Bug 14974 - "merge" function gives unexpected result
Summary: "merge" function gives unexpected result
Alias: None
Product: R
Classification: Unclassified
Component: Accuracy (show other bugs)
Version: R 2.15.0
Hardware: x86_64/x64/amd64 (64-bit) Mac OS X v10.6
: P5 critical
Assignee: R-core
Depends on:
Reported: 2012-07-03 22:15 UTC by Jon Gelfond
Modified: 2015-12-14 13:44 UTC (History)
0 users

See Also:

Produces unexpected merging result. (882 bytes, text/plain)
2012-07-03 22:18 UTC, Jon Gelfond

Note You need to log in before you can comment on or make changes to this bug.
Description Jon Gelfond 2012-07-03 22:15:30 UTC
The "merge" function gives an unexpected result when I use the all.x=TRUE option if there are columns in the data frame that are matrices (2 columns).
If have 1 data.frame with all possible combinations of 2 factors, and merge with another data.frame with 1 combination missing then the missing values in the merged data are filled in with erroneous values. 
See the code below:

a.factor <- as.factor(rep(letters[1:2],2))
b.factor <- as.factor(rep(c(1:2),each=2))

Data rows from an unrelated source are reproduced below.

(** * pylLoopLauncher: the loop mixer of [src/src/LoopLauncher.cpp]

    A shallow embedding of [LoopLauncher::Track] and [LoopLauncher]
    (declared in the header kept as [src/unnamed/part_000]) and the
    properties of the rendering, crossfade and pending-clip hand-off code;
    and of the parts of the binding layer [pyl] ([src/pyl/pyliason.cpp])
    that do not call into the Python interpreter: the null-terminated
    tables of methods and members and the path handling of [from_script].

    Conventions of the embedding.
    - [int], [sf::Int16], [sf::Uint64] and [std::size_t] values are integers
      of [Z]; every conversion between them is written out ([Cxx.to_int],
      [Cxx.to_u64], [Cxx.to_i16]).
    - [float] is IEEE-754 binary32, given by the operations of the standard
      library's [SpecFloat] at precision 24 and maximal exponent 128, with
      round-to-nearest-even.  Every operation is rounded to binary32 on its
      own: no wider intermediate format, no fused multiply-add.
    - [std::map<std::string, V>] is an association list kept sorted by key
      ([StdMap]); [begin()] and the iteration order are those of the keys.
    - A [Clip *] into [m_mapClips] is the key of the node it points to; a
      node of a [std::map] never moves and is never erased by this program.
    - Behaviour the C++ standard leaves undefined, and a thrown exception,
      end the computation with a [Cxx.Fault].
    - The rounding policy of the crossfade as the specification words it
      is written over the rational numbers ([Claimed]); the binary32 code
      is compared with it.
    - [UpdatePendingClips], [NeedsAudio] and [postPendingTracks] hold
      [m_muTrackUpdate] from their first statement to their last: each is
      one step on the state of the mixer. *)

From Stdlib Require Import ZArith String List Bool Lia.
From Stdlib Require Import Floats.SpecFloat.
From Stdlib Require QArith.QArith QArith.Qround.
Import ListNotations.
Local Open Scope Z_scope.

(** ** Machine integers, raw buffers and abnormal termination *)

Module Cxx.

Definition INT_MAX : Z := 2147483647.

(** Conversion to [int] (32 bits, two's complement). *)
Definition to_int (z : Z) : Z := (z + 2 ^ 31) mod 2 ^ 32 - 2 ^ 31.

(** Conversion to [sf::Uint64] / [std::size_t]. *)
Definition to_u64 (z : Z) : Z := z mod 2 ^ 64.

(** Conversion to [unsigned int]. *)
Definition to_uint (z : Z) : Z := z mod 2 ^ 32.

(** Conversion to [sf::Int16]. *)
Definition to_i16 (z : Z) : Z := (z + 2 ^ 15) mod 2 ^ 16 - 2 ^ 15.

Definition is_i16 (z : Z) : Prop := -32768 <= z <= 32767.
Definition is_i16b (z : Z) : bool := (-32768 <=? z) && (z <=? 32767).

(** Saturation to the range of [sf::Int16]. *)
Definition clamp_i16 (z : Z) : Z := Z.max (-32768) (Z.min 32767 z).

Inductive region : Type :=
  | ClipSamples   (* the sample array of a sf::SoundBuffer *)
  | MixBuffer.    (* the array behind pMixBuffer *)

Inductive fault : Type :=
  | OutOfBounds (r : region) (index : Z)
  | InvalidPointer
  | DivisionByZero
  | FloatToIntOverflow
  | LengthError.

y <- as.matrix(cbind(as.character(a.factor),b.factor))

data1 <- data.frame(a.factor,b.factor,y=NA)

data1$y <- y

data1 <- subset(data1,!((a.factor=="b")&(b.factor==2))) # Delete row 

factorial.data <- data.frame(a.factor,b.factor,row=1:length(b.factor))

print("Merged Data Frames")

merged.data <- merge(factorial.data,data1,by=c("a.factor","b.factor"),all.x=TRUE)

print("Strange Result with incorrectly filled in data in row 4")

data2 <- data.frame(a.factor,b.factor,y=y)
data2 <- subset(data2,!((a.factor=="b")&(b.factor==2))) # Delete row 

merged.data2 <- merge(factorial.data,data2,by=c("a.factor","b.factor"),all.x=TRUE)

print("Expected Result with properly missing data in row 6")

# Maybe it's just me, but this surprising result led to some errors later on.
Comment 1 Jon Gelfond 2012-07-03 22:18:08 UTC
Created attachment 1331 [details]
Produces unexpected merging result.

Produces unexpected merging result.
Comment 2 Brian Ripley 2012-07-27 14:16:26 UTC
The description of merge() is all about 'columns'.  If you put a matrix in a data frame, then you doing something undocumented.

We will improve this case, but do not expect everything to work.